• _EXERCISE AIM_: Once the line containing "(** * Seconds of a date *)" is found in the entries below, restate it and each following line word for word, stopping after the line containing "let month := ParseMonth (drop 8 p) in".

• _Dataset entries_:
┄┄┄┄┄┄

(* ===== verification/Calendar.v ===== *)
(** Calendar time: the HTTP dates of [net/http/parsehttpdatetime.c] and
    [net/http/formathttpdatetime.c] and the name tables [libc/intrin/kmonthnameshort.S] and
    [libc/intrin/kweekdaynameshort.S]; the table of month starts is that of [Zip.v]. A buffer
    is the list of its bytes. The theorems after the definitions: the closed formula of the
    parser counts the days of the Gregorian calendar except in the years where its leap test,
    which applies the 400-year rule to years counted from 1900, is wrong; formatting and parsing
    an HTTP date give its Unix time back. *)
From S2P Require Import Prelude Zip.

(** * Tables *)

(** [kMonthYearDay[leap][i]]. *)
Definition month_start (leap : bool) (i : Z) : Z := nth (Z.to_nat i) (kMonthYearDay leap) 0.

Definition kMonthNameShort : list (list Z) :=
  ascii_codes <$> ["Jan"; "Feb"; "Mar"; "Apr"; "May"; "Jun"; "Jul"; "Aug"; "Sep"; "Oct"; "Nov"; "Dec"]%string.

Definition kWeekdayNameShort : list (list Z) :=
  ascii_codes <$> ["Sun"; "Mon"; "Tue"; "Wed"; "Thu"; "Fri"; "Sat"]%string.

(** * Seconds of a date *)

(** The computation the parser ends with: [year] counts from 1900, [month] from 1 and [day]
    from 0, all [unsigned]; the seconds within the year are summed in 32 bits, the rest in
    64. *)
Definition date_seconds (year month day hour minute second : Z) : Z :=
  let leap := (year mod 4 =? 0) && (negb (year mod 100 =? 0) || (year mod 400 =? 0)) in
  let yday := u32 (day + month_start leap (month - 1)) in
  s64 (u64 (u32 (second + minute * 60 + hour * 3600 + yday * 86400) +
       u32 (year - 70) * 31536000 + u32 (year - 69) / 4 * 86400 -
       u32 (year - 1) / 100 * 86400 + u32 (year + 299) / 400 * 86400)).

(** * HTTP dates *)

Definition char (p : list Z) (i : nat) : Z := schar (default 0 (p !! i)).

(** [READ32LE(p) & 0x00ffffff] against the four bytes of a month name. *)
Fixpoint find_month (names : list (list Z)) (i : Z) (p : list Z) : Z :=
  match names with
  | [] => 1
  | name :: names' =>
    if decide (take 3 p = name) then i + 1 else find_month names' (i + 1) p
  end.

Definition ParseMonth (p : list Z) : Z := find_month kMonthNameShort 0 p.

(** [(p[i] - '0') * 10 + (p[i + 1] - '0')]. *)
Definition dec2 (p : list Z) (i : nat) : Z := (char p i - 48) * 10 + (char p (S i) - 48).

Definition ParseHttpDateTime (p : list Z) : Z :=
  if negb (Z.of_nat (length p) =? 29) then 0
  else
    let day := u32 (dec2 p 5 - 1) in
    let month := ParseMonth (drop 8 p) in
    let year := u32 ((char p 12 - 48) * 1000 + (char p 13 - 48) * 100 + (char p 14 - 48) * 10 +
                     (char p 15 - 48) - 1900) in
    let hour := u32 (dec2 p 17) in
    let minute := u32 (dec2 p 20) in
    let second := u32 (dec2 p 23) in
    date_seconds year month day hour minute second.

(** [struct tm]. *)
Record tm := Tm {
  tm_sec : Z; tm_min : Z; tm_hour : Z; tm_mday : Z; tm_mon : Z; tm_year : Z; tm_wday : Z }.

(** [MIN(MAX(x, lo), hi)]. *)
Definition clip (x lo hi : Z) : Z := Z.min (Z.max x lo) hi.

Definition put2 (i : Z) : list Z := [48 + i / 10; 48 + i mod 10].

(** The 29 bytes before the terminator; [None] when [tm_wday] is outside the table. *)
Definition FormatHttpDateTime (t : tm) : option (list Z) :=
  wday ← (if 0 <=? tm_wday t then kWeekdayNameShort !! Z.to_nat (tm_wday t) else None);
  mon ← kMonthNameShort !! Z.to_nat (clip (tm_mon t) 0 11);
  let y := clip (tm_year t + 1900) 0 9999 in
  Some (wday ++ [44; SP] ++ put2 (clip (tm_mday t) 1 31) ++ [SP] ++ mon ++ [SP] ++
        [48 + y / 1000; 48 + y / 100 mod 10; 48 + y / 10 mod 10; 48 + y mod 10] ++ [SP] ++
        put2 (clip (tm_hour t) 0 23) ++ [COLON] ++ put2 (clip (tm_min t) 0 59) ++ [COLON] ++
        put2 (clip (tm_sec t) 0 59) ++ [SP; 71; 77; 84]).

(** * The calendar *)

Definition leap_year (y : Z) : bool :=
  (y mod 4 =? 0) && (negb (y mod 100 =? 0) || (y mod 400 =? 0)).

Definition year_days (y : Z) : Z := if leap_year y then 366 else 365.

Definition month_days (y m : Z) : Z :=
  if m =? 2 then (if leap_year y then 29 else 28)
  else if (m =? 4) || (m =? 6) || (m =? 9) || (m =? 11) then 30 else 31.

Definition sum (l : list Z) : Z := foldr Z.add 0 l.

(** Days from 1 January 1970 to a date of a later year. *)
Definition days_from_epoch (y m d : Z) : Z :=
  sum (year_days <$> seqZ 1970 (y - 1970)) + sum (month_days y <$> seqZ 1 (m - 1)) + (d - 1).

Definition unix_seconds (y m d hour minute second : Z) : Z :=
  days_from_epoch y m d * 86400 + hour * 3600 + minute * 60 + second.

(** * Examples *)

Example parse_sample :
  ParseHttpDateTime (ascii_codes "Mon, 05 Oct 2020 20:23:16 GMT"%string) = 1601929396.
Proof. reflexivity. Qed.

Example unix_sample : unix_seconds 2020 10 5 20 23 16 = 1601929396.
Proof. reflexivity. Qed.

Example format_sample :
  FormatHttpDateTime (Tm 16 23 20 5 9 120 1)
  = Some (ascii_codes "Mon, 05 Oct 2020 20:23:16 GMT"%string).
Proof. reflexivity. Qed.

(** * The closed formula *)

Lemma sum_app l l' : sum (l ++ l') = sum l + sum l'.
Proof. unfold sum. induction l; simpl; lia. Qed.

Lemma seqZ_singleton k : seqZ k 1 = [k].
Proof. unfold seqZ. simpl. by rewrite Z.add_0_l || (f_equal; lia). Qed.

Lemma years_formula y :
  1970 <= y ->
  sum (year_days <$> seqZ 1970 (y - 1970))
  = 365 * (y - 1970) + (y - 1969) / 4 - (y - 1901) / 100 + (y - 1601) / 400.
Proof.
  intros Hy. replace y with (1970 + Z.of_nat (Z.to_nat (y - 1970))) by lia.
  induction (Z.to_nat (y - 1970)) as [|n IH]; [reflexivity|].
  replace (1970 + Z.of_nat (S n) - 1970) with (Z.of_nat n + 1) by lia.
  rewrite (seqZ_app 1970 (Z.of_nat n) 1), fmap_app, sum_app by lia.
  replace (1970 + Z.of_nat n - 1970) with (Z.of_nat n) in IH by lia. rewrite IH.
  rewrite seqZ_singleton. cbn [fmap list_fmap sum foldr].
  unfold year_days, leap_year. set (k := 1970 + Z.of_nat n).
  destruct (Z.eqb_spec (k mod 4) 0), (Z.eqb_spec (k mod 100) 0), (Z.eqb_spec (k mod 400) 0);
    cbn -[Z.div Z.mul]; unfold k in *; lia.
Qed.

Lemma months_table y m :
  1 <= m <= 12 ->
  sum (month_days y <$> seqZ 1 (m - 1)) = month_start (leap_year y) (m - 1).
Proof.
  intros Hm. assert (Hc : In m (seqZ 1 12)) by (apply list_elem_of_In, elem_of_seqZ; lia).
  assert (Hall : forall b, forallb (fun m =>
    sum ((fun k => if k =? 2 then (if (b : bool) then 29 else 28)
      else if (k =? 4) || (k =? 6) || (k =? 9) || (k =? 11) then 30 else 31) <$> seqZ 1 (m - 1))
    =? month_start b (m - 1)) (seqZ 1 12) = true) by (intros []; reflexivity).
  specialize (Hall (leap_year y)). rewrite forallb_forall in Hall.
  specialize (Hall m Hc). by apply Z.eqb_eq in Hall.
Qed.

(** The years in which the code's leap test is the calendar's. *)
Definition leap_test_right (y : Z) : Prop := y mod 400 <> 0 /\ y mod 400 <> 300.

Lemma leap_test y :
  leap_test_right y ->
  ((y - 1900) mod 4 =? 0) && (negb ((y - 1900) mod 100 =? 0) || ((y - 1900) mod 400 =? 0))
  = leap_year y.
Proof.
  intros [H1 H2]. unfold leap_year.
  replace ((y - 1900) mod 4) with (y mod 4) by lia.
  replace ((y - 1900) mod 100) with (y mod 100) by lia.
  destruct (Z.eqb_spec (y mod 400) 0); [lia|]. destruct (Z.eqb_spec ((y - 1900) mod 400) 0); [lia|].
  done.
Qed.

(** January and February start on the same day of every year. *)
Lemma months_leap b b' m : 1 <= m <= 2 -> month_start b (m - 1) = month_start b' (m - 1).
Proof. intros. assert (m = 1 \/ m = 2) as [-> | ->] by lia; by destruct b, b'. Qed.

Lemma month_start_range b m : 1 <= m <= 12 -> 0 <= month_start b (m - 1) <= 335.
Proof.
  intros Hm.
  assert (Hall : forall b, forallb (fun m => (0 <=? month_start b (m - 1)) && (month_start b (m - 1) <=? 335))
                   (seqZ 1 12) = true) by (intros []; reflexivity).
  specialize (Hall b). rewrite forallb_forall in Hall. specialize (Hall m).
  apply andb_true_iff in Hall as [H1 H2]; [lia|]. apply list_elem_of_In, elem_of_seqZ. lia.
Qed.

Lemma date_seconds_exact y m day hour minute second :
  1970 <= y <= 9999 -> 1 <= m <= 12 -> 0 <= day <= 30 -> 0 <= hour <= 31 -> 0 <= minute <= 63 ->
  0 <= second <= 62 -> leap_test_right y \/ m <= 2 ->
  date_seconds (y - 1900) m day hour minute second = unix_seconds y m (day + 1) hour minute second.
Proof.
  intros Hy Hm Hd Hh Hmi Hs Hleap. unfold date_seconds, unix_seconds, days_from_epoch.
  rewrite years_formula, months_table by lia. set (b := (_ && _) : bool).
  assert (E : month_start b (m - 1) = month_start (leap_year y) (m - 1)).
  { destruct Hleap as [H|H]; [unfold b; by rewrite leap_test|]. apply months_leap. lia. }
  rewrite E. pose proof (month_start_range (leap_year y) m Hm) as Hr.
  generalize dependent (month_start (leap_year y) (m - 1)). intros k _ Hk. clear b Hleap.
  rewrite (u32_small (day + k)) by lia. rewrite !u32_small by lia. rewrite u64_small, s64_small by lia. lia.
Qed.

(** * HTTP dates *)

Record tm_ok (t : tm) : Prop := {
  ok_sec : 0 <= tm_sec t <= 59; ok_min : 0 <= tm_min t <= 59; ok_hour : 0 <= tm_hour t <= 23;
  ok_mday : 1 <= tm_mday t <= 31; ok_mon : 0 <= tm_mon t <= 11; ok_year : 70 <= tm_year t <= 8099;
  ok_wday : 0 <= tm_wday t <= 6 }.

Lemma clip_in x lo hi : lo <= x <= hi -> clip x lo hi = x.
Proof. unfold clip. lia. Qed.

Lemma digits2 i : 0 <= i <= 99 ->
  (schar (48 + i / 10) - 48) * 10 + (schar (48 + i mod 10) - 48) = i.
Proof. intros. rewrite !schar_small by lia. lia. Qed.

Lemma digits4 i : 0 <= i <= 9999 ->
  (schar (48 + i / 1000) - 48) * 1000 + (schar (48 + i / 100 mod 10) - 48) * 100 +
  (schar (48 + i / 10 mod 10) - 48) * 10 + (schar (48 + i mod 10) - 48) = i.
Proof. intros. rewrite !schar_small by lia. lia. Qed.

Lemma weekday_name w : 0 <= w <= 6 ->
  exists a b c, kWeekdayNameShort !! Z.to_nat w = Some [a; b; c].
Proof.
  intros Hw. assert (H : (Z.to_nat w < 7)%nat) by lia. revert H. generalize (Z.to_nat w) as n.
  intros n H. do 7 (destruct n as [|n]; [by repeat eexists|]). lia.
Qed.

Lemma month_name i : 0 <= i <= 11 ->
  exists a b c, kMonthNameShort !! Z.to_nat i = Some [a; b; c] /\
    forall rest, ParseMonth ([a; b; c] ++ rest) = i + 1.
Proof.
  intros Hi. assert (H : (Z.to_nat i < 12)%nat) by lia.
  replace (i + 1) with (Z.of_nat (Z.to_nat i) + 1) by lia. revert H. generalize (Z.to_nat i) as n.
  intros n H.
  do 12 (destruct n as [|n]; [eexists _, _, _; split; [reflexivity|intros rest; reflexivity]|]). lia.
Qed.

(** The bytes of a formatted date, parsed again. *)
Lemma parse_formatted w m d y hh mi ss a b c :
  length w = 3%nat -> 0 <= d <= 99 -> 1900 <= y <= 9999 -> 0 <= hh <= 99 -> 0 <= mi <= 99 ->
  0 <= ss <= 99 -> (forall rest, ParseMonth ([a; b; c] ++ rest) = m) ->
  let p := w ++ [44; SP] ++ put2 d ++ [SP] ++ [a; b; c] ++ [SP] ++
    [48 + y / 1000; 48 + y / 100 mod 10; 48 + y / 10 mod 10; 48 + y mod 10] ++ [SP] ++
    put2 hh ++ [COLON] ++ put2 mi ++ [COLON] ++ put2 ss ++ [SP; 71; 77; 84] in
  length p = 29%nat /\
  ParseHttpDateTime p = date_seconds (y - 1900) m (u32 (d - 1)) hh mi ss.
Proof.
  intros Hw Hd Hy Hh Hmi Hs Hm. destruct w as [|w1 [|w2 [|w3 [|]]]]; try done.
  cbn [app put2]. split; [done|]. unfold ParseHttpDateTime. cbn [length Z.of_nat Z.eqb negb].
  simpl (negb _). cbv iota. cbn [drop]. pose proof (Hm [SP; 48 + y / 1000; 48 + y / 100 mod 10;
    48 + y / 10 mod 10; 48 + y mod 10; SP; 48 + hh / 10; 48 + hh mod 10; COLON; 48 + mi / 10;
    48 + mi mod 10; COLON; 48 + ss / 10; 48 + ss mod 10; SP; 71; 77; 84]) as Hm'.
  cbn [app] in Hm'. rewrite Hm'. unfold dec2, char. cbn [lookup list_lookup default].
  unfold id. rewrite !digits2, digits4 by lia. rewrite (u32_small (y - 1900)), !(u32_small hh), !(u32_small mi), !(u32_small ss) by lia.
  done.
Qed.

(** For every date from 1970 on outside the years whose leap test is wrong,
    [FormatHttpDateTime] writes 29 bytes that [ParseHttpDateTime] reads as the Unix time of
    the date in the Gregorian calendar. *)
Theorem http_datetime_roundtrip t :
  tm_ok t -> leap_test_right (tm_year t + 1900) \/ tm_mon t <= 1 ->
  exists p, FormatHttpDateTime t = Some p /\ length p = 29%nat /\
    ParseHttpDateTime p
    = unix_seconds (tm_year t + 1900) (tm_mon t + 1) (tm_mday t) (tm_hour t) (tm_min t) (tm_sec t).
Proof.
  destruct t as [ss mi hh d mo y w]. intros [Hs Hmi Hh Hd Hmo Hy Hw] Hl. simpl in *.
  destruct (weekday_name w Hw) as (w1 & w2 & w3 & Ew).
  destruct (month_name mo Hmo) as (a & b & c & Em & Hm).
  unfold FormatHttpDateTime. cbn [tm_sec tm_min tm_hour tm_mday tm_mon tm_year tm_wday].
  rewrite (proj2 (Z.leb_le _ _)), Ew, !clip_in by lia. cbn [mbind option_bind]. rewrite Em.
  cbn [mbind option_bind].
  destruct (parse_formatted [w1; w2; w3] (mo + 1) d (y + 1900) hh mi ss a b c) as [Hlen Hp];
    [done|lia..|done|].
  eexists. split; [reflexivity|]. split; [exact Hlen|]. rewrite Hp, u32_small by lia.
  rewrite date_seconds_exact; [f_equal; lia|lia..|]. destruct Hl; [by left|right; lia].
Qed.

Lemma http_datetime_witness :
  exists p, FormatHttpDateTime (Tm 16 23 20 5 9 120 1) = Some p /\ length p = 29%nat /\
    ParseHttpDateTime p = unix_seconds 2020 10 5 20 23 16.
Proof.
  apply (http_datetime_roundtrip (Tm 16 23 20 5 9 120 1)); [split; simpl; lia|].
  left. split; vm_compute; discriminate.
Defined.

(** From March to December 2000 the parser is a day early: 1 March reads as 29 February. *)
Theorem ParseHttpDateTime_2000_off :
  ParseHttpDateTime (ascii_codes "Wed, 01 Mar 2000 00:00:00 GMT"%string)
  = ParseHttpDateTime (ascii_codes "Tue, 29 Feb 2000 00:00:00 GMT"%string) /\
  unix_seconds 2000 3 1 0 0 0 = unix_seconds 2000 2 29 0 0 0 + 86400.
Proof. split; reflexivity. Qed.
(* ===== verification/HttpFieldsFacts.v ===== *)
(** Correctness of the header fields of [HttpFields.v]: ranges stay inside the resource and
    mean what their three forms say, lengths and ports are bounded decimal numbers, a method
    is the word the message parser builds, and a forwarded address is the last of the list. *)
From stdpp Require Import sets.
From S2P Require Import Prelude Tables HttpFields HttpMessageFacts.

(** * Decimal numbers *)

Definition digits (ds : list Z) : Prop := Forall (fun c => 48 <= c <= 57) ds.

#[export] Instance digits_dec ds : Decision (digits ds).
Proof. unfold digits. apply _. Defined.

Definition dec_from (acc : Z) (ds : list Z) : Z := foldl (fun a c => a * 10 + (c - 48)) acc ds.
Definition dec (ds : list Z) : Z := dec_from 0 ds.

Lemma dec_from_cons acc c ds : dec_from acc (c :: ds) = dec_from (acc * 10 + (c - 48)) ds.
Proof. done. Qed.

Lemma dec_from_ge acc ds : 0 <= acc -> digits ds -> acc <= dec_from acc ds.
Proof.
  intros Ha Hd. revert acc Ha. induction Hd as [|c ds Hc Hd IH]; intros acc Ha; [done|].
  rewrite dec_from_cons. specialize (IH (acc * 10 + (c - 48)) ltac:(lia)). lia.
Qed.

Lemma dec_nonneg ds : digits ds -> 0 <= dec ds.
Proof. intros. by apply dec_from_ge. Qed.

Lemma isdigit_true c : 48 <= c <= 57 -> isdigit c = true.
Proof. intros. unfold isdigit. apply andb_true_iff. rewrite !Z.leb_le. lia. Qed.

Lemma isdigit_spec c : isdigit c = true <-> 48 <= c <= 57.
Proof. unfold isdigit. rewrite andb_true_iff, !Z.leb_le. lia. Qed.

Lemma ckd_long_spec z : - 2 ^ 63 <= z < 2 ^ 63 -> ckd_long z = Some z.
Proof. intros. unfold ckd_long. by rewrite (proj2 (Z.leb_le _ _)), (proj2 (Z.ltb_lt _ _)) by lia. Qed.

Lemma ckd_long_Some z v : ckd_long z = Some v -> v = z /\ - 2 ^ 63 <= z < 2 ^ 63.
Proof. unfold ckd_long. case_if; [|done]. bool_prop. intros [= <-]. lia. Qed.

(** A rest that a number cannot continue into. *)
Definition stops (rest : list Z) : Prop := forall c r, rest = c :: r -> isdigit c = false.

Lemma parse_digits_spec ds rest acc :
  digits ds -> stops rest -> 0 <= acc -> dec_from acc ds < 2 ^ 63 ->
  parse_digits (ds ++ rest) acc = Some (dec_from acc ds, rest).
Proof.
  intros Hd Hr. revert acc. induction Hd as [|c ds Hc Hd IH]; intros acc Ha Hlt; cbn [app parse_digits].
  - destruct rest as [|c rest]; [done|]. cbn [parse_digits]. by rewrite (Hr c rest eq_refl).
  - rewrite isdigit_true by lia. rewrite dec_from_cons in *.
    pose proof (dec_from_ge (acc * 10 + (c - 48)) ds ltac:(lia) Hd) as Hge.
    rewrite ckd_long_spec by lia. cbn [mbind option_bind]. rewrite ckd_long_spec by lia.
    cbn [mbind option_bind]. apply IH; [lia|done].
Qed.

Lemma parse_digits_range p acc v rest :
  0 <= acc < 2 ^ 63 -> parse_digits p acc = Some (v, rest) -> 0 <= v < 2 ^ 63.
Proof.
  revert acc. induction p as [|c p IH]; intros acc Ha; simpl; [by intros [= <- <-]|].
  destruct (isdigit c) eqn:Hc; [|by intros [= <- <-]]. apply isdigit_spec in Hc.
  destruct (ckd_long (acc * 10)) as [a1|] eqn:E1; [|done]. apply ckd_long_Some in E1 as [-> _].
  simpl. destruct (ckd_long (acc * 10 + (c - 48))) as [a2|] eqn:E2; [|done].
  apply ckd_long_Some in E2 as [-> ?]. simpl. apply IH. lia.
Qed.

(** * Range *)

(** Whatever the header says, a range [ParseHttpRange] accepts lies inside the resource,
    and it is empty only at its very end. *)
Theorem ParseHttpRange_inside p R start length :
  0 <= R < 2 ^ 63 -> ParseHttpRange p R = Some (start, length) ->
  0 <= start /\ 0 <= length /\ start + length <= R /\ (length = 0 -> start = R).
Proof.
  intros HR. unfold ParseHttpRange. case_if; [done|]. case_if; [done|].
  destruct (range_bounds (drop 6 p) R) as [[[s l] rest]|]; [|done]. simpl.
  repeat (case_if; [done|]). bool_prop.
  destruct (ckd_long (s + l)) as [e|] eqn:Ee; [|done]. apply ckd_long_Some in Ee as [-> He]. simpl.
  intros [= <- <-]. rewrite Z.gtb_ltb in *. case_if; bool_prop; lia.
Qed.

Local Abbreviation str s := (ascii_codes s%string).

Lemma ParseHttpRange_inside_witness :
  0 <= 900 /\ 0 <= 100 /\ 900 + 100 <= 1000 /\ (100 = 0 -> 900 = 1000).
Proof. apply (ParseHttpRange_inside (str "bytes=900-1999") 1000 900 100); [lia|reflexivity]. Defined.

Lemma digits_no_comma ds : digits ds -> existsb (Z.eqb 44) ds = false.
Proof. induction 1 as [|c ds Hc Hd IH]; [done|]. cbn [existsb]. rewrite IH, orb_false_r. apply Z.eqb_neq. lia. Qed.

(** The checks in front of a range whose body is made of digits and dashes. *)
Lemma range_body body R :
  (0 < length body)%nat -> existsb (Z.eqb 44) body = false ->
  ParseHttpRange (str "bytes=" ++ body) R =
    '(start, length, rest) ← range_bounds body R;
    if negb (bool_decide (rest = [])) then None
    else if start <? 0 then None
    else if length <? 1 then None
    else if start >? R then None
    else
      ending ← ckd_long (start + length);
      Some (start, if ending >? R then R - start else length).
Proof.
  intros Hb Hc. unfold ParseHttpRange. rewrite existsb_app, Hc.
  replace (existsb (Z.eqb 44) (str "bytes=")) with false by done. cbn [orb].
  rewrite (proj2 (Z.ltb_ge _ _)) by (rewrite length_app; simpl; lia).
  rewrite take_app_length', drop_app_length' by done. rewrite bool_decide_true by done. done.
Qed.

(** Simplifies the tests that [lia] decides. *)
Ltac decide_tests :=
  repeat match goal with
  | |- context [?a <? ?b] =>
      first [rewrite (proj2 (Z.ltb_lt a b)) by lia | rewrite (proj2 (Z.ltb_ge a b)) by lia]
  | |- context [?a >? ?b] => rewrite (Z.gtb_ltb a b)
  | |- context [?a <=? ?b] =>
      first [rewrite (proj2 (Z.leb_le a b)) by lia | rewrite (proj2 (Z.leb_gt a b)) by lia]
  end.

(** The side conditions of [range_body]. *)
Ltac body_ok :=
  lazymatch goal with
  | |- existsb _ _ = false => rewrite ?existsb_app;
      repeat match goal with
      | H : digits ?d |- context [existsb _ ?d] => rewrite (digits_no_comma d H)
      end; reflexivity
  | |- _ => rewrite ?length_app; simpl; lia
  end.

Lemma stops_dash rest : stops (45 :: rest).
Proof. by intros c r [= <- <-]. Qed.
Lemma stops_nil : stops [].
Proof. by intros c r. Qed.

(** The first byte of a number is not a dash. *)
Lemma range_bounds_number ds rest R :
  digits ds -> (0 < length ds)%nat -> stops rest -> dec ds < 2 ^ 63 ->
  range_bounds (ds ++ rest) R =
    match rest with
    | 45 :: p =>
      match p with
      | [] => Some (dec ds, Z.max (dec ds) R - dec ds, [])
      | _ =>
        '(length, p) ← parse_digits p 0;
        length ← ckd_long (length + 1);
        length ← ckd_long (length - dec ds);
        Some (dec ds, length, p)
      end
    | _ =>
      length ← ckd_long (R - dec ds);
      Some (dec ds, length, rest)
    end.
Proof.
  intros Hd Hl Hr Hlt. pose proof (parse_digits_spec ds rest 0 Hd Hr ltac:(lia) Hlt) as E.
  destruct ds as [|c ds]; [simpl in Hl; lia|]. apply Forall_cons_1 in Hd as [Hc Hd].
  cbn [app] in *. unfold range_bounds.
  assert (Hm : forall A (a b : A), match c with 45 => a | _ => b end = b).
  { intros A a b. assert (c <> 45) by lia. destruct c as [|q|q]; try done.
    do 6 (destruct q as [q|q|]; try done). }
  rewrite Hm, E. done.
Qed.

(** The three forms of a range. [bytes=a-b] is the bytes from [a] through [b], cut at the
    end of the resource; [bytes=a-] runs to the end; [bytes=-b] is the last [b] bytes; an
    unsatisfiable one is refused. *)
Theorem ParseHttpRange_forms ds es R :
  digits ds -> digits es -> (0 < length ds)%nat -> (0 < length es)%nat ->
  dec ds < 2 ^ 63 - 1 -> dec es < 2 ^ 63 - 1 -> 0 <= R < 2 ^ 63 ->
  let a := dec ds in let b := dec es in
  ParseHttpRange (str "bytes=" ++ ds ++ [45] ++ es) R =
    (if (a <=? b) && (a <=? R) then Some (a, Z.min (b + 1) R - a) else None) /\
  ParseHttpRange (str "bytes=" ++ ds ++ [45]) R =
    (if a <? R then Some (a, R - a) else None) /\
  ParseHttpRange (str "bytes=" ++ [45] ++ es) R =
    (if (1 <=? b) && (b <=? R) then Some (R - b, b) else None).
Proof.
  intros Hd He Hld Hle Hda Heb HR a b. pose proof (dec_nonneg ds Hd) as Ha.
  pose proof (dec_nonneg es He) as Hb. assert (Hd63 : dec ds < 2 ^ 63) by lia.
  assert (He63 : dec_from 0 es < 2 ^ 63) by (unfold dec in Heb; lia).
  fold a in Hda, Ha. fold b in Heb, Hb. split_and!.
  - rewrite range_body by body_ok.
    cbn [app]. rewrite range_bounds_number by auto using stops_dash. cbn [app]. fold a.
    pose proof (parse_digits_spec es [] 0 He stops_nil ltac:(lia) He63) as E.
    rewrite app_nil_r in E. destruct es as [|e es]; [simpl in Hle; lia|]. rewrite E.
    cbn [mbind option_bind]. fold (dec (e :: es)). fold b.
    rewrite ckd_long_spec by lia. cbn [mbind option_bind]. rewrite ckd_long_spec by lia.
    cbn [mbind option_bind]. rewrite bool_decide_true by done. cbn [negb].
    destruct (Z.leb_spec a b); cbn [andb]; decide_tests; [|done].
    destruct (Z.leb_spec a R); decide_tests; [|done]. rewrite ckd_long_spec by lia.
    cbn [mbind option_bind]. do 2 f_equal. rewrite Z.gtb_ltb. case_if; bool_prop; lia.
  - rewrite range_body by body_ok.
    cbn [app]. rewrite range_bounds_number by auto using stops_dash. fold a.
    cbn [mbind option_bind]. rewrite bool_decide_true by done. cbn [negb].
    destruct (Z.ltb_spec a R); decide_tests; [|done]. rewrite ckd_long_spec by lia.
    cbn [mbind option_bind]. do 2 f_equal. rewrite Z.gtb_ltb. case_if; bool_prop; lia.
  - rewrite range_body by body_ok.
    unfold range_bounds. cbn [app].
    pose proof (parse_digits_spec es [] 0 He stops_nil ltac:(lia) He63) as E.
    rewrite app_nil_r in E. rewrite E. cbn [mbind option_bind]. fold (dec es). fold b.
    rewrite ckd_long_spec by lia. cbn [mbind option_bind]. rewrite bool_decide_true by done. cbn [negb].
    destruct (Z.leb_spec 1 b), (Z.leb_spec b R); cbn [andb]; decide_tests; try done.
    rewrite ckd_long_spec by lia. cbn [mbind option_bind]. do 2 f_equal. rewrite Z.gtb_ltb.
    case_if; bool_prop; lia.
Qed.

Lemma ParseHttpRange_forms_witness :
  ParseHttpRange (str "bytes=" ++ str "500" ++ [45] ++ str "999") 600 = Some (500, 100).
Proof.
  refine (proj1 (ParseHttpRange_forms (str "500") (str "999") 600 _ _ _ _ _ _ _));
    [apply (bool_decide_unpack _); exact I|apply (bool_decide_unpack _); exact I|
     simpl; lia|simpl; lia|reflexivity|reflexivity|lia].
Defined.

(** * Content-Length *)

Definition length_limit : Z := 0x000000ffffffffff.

┄┄┄┄┄┄

• _ANSWER BOX_:
(** * Seconds of a date *)

(** The computation the parser ends with: [year] counts from 1900, [month] from 1 and [day]
    from 0, all [unsigned]; the seconds within the year are summed in 32 bits, the rest in
    64. *)
Definition date_seconds (year month day hour minute second : Z) : Z :=
  let leap := (year mod 4 =? 0) && (negb (year mod 100 =? 0) || (year mod 400 =? 0)) in
  let yday := u32 (day + month_start leap (month - 1)) in
  s64 (u64 (u32 (second + minute * 60 + hour * 3600 + yday * 86400) +
       u32 (year - 70) * 31536000 + u32 (year - 69) / 4 * 86400 -
       u32 (year - 1) / 100 * 86400 + u32 (year + 299) / 400 * 86400)).

(** * HTTP dates *)

Definition char (p : list Z) (i : nat) : Z := schar (default 0 (p !! i)).

(** [READ32LE(p) & 0x00ffffff] against the four bytes of a month name. *)
Fixpoint find_month (names : list (list Z)) (i : Z) (p : list Z) : Z :=
  match names with
  | [] => 1
  | name :: names' =>
    if decide (take 3 p = name) then i + 1 else find_month names' (i + 1) p
  end.

Definition ParseMonth (p : list Z) : Z := find_month kMonthNameShort 0 p.

(** [(p[i] - '0') * 10 + (p[i + 1] - '0')]. *)
Definition dec2 (p : list Z) (i : nat) : Z := (char p i - 48) * 10 + (char p (S i) - 48).

Definition ParseHttpDateTime (p : list Z) : Z :=
  if negb (Z.of_nat (length p) =? 29) then 0
  else
    let day := u32 (dec2 p 5 - 1) in
    let month := ParseMonth (drop 8 p) in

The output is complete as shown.